Keys tips for employers: Diversity and Inclusion Strategies

29th June 2021 Employment

The third and final part of our series considers diversity and inclusion strategies that employers can introduce in their workplaces.

It has been proven that such strategies are beneficial for employee retention, they can boost an employer’s brand and reputation, and create a happier workforce who are able to commit to their duties with less concerns about how they may be perceived due to their sexual orientation or gender identity for example.

Although conducting an audit of the makeup of the workforce is the best first step in assessing what steps need to be taken to have an inclusive and diverse workforce, there are a number of steps that employers can immediately consider to foster an LGBTQ+ inclusive culture beyond Pride month, including the following:

1.    Equal Opportunities Training

Most employers enrol new employees on an equal opportunities module as part of their induction training. It is important that employers scrutinise the quality of the training provided to ensure that employees fully understand the content, and it is not merely a tick box exercise.

Employers should require that employees attend regular refresher training every 6 to 12 month and also when specific training needs are identified during this period on an ad-hoc basis to ensure that the training does not become “stale” (Employment Appeal Tribunal in Allay (UK) Limited v Gehlen).

Employers could also consider the introduction of training that is catered to educating their workforce on LGBTQ+ identities specifically.

2.    Employee Networks

The existence of LGBTQ+ employee networks can help to create a collective voice on issues affecting LGBTQ+ people. This can help to promote change within a business to ensure that the workplace is truly inclusive of LGBTQ+ people by suggesting the introductions of new policies and hosting events.

The role of allies and senior employees within employee network groups is critically important as they can be influential as agents of change by advocating on behalf of people who may otherwise not be heard.

3.    Pronouns

Social media platforms such as LinkedIn and Instagram have introduced the option for users to include their pronouns in their bio.

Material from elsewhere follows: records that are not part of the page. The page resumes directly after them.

Lemma pg_gate_call b b' : pg_call b b' → gated b → gated b'.
Proof.
  intros Hc Hb. destruct Hc as [e k p cost He Hcost|e w x|e c max|e c q He|e c|e c x|e c q reason He
    |e now Hnow|e].
  - unfold Enqueue. pose proof (gate_tenant_get e (Workspace k) b Hb) as H1.
    destruct (tenant_get _ _ _) as [[b1 i] [t wait]].
    pose proof (keeps_on_shard gate_db
      (exec e (λ now, enqueue_stmt now k t (Milliseconds wait) cost p)) (route b1 k) i b1) as H2.
    destruct (on_shard _ _ _ _) as [[b2 i2] r]. apply H2; [|done].
    apply keeps_exec. intros ?. by apply gate_enqueue_stmt.
  - by apply gate_claim_turns.
  - apply keeps_routed; [|done]. apply keeps_bind; [apply gate_checkLease|]. intros _.
    apply keeps_exec. intros ? d d' ts Hd. unfold drain_stmt. case_match; [done|].
    by intros [= <- _].
  - apply keeps_routed; [by apply gate_Ack_prog|done].
  - apply keeps_routed; [|done]. apply gate_affected, keeps_exec. intros ?.
    apply gate_update_leased, gate_free.
  - apply keeps_routed; [|done]. apply gate_affected, keeps_exec. intros i d d' n Hd.
    unfold heartbeat_stmt. case_match; [done|]. apply gate_update_leased; [|done].
    intros w ts. apply gate_lease.
  - apply keeps_routed; [|done]. apply keeps_transaction. intros i. by apply gate_fail_tx.
  - by apply gate_reap_shards.
  - by apply gate_reset.
Qed.

Lemma pg_gate_run b b' : rtc pg_call b b' → gated b → gated b'.
Proof. induction 1 as [|b b1 b' H1 _ IH]; [done|]. intros Hb. by eapply IH, pg_gate_call. Qed.
End gate.

(** ** What a claim takes *)

Section claim.
Context `{PgService}.

(** The unit of a claim and its row on shard [j], and the state it leaves: only that row
    is changed, and it is leased to the worker. *)
Definition takes (worker : WorkerID) (uuid : string) (ms : Z) (b b' : Backend) (c : ClaimedUnit)
    (j : nat) (d : db) (w : wrow) : Prop :=
  shards b !! j = Some d ∧ work_units d !! cu_Key c = Some w ∧ claimable w = true ∧
  (∀ k v, work_units d !! k = Some v → claimable v = true →
     dl_le (flush_deadline w) (flush_deadline v)) ∧
  cu_Worker c = worker ∧ cu_Lease c = uuid ∧
  b' = set_shard j (set_row (cu_Key c)
         (set_lease (Some worker) (Some uuid) (Some ms) (Some (cu_LeaseTill c)) w) d) b.

Lemma claim_stmt_at now uuid worker ms d d' k tok exp :
  claim_stmt now uuid worker ms d = inr (d', Some (k, tok, exp)) →
  tok = uuid ∧ exp = (now + interval_ms ms)%Z ∧ ∃ w, work_units d !! k = Some w ∧
    claimable w = true ∧
    (∀ k' v, work_units d !! k' = Some v → claimable v = true →
       dl_le (flush_deadline w) (flush_deadline v)) ∧
    d' = set_row k (set_lease (Some worker) (Some uuid) (Some ms) (Some exp) w) d.
Proof.
  unfold claim_stmt. destruct (negb _); [done|].
  pose proof (pick_spec (map_to_list (work_units d))) as Hp.
  destruct (pick _ _) as [[k0 w]|]; [|done]. intros [= <- -> <- <-].
  destruct Hp as (Hin & Hcl & Hbest). apply elem_of_map_to_list in Hin. simpl in *.
  split_and!; [done..|]. exists w. split_and!; [done|done| |done].
  intros k' v Hv. apply (Hbest (k', v)). by apply elem_of_map_to_list.
Qed.

Lemma claim_stmt_None now uuid worker ms d d' :
  claim_stmt now uuid worker ms d = inr (d', None) → d' = d.
Proof.
  unfold claim_stmt. destruct (negb _); [done|]. destruct (pick _ _) as [[k w]|]; [done|].
  by intros [= <-].
Qed.

Lemma claim_turns_at e worker ms r (todo i : nat) b b' c :
  claim_turns e worker ms r todo i b = (b', Ok (Some c)) →
  ∃ j d w x, takes worker (env_uuid e) ms b b' c j d w ∧
    cu_LeaseTill c = (env_now e x + interval_ms ms)%Z.
Proof.
  revert i. induction todo as [|todo IH]; intros i; cbn [claim_turns]; [done|].
  destruct (rotation _ _ _) as [j|]; [|done]. unfold on_shard at 1.
  destruct (shards b !! j) as [d|] eqn:Hj; [|done].
  unfold exec at 1. destruct (env_net e i); [|done|done].
  destruct (claim_stmt _ _ _ _ _) as [msg|[d' [[[k tok] exp]|]]] eqn:Hst; [done| |].
  - intros [= <- <-]. apply claim_stmt_at in Hst as (-> & -> & w & Hw & Hcl & Hbest & ->).
    exists j, d, w, i. by split_and!.
  - apply claim_stmt_None in Hst as ->. rewrite set_shard_same by done. apply IH.
Qed.

Lemma claim_turns_err e worker ms r (todo i : nat) b b' err :
  quiet e → claim_turns e worker ms r todo i b = (b', Err err) → int4 ms = false.
Proof.
  intros Hq. revert i b. induction todo as [|todo IH]; intros i b; cbn [claim_turns]; [done|].
  destruct (rotation _ _ _) as [j|]; [|done]. unfold on_shard at 1.
  destruct (shards b !! j) as [d|]; [|done]. rewrite exec_quiet by done.
  unfold claim_stmt. destruct (int4 ms) eqn:Hms; [|done]. cbn [negb].
  destruct (pick _ _) as [[k w]|]; [done|]. apply IH.
Qed.
End claim.

(** ** Atomicity *)

Section atomic.
Context `{PgService}.

(** under faults a program runs as on a network that answers or stops with a driver's error *)
Definition transparent {A} (p : Env → prog A) : Prop := ∀ e st,
  p e st = p (answered e) st ∨ ∃ st' msg, p e st = (st', Err (ErrDriver msg)).

Lemma transparent_exec {A} (f : Env → time → stmt A) :
  (∀ e, f e = f (answered e)) → transparent (λ e, exec e (f e)).
Proof.
  intros Hf e [i d]. unfold exec. rewrite (Hf e). simpl. destruct (env_net e i); eauto.
Qed.

Lemma transparent_bind {A B} (m : Env → prog A) (f : Env → A → prog B) :
  transparent m → (∀ a, transparent (λ e, f e a)) → transparent (λ e, m e ≫= f e).
Proof.
  intros Hm Hf e st. unfold mbind, prog_bind.
  destruct (Hm e st) as [->|(st' & msg & ->)]; [|eauto].
  destruct (m (answered e) st) as [st1 [a|err|]]; [apply Hf|by left..].
Qed.

Lemma transparent_const {A} (p : prog A) : transparent (λ _, p).
Proof. intros e st. by left. Qed.

Lemma transparent_check c : transparent (λ e, checkLease e c).
Proof.
  apply transparent_bind; [by apply (transparent_exec (λ _ _, check_stmt c))|].
  intros ok. apply transparent_const.
Qed.

Lemma transparent_tx {A} (f : stmt A) : transparent (λ e, tx_exec e f).
Proof. by apply (transparent_exec (λ _ _, f)). Qed.

(** The outcome of a method [m] that may have met faults, seen against the same call
    answered: nothing happened, or all of it did, and only then may it say so. *)
Definition atomic {A} (m : Env → Backend → Backend * res A) : Prop := ∀ e b,
  ((m e b).1 = b ∧ ∀ a, (m e b).2 = Ok a → m e b = m (answered e) b) ∨
  ((m e b).1 = (m (answered e) b).1 ∧ ∃ a, (m (answered e) b).2 = Ok a ∧
     ((m e b).2 = Ok a ∨ ∃ msg, (m e b).2 = Err (ErrDriver msg))).

Lemma transaction_atomic {A} k (body : Env → time → prog A) :
  (∀ now, transparent (λ e, body e now)) →
  atomic (λ e, routed k (transaction e (body e))).
Proof.
  intros Hb e b. unfold routed, on_shard. destruct (shards b !! route b k) as [d|] eqn:Hd.
  2:{ left. by split. }
  unfold transaction. change (env_now (answered e)) with (env_now e).
  change (env_net (answered e)) with (λ _ : nat, NoFault). cbv beta iota.
  destruct (env_net e 0); [|left; cbn [fst snd]; by rewrite set_shard_same..].
  destruct (Hb (env_now e 0) e (1, d)) as [->|(st & msg & ->)].
  - destruct (body (answered e) _ _) as [[j d'] [a|err|]].
    + destruct (env_net e j); cbn [fst snd].
      * right. split; [done|]. eauto.
      * left. rewrite set_shard_same by done. by split.
      * right. split; [done|]. eauto.
    + left. cbn [fst snd]. rewrite set_shard_same by done. by split.
    + left. cbn [fst snd]. rewrite set_shard_same by done. by split.
  - destruct st as [j d']. left. cbn [fst snd]. rewrite set_shard_same by done. by split.
Qed.

Lemma statement_atomic k (f : Env → time → stmt Z) :
  (∀ e, f e = f (answered e)) →
  (∀ e d d' now, f e now d = inr (d', 0%Z) → d' = d) →
  atomic (λ e, routed k (affected (exec e (f e)))).
Proof.
  intros Hf H0 e b. unfold routed, on_shard. destruct (shards b !! route b k) as [d|] eqn:Hd.
  2:{ left. by split. }
  unfold affected, mbind, prog_bind, exec. rewrite <- (Hf e).
  change (env_now (answered e)) with (env_now e).
  change (env_net (answered e)) with (λ _ : nat, NoFault). cbv beta iota.
  destruct (env_net e 0).
  - destruct (f e (env_now e 0) d) as [msg|[d' n]] eqn:Hst.
    + left. cbn [fst snd]. by rewrite set_shard_same.
    + destruct (Z.eqb_spec n 0) as [->|Hn].
      * apply H0 in Hst as ->. left. cbn [fst snd throw]. by rewrite set_shard_same.
      * right. cbn [fst snd mret prog_ret]. split; [done|]. eauto.
  - left. cbn [fst snd]. by rewrite set_shard_same.
  - destruct (f e (env_now e 0) d) as [msg'|[d' n]] eqn:Hst.
    + left. cbn [fst snd]. by rewrite set_shard_same.
    + destruct (Z.eqb_spec n 0) as [->|Hn].
      * apply H0 in Hst as ->. left. cbn [fst snd throw]. by rewrite set_shard_same.
      * right. cbn [fst snd mret prog_ret]. split; [done|]. eauto.
Qed.

Lemma update_leased_0 c f d d' : update_leased c f d = inr (d', 0%Z) → d' = d.
Proof.
  unfold update_leased. destruct (leased_row c d) as [|[w|]]; [done| |]; by intros [= <-].
Qed.
End atomic.

(** a sweep that matches no row changes nothing *)
Lemma update_where_none p f d :
  (∀ k w, work_units d !! k = Some w → p w = false) → update_where p f d = inr (d, 0%Z).
Proof.
  intros Hp. unfold update_where.
  assert ((λ w, if p w then f w else w) <$> work_units d = work_units d) as ->.
  { apply map_eq. intros k. rewrite lookup_fmap. destruct (work_units d !! k) as [w|] eqn:Hw; [|done].
    simpl. by rewrite (Hp _ _ Hw). }
  rewrite map_empty_filter_2; [by destruct d|]. intros k w Hw H1. simpl in H1.
  by rewrite (Hp _ _ Hw) in H1.
Qed.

When employees choose to utilise this option on their social media platforms, this can help to create a safer place for transgender or non-binary people to discuss their pronouns openly without feeling isolated.

4.    Policies and Procedures

Employers can review existing policies to identify whether they are inclusive of LGBTQ+ people, for example, the language used in policies in family friendly policies (including adoption, surrogacy and other forms of parental leave).

Employers can also conduct a review to identify whether any new policies are required. For example, a transition at work policy for line managers to support employees who transition at work.

Employers should ensure that they take meaningful steps to support the LGBTQ+ community in the workforce, to promote and embrace inclusivity and diversity within the workplace. Taking the above steps can be a motivating factor for prospective employees to apply for a role within a business, and for employees to remain in a business, as it can be an indication that they take diversity and inclusion seriously, and that people can be their authentic self in the workplace.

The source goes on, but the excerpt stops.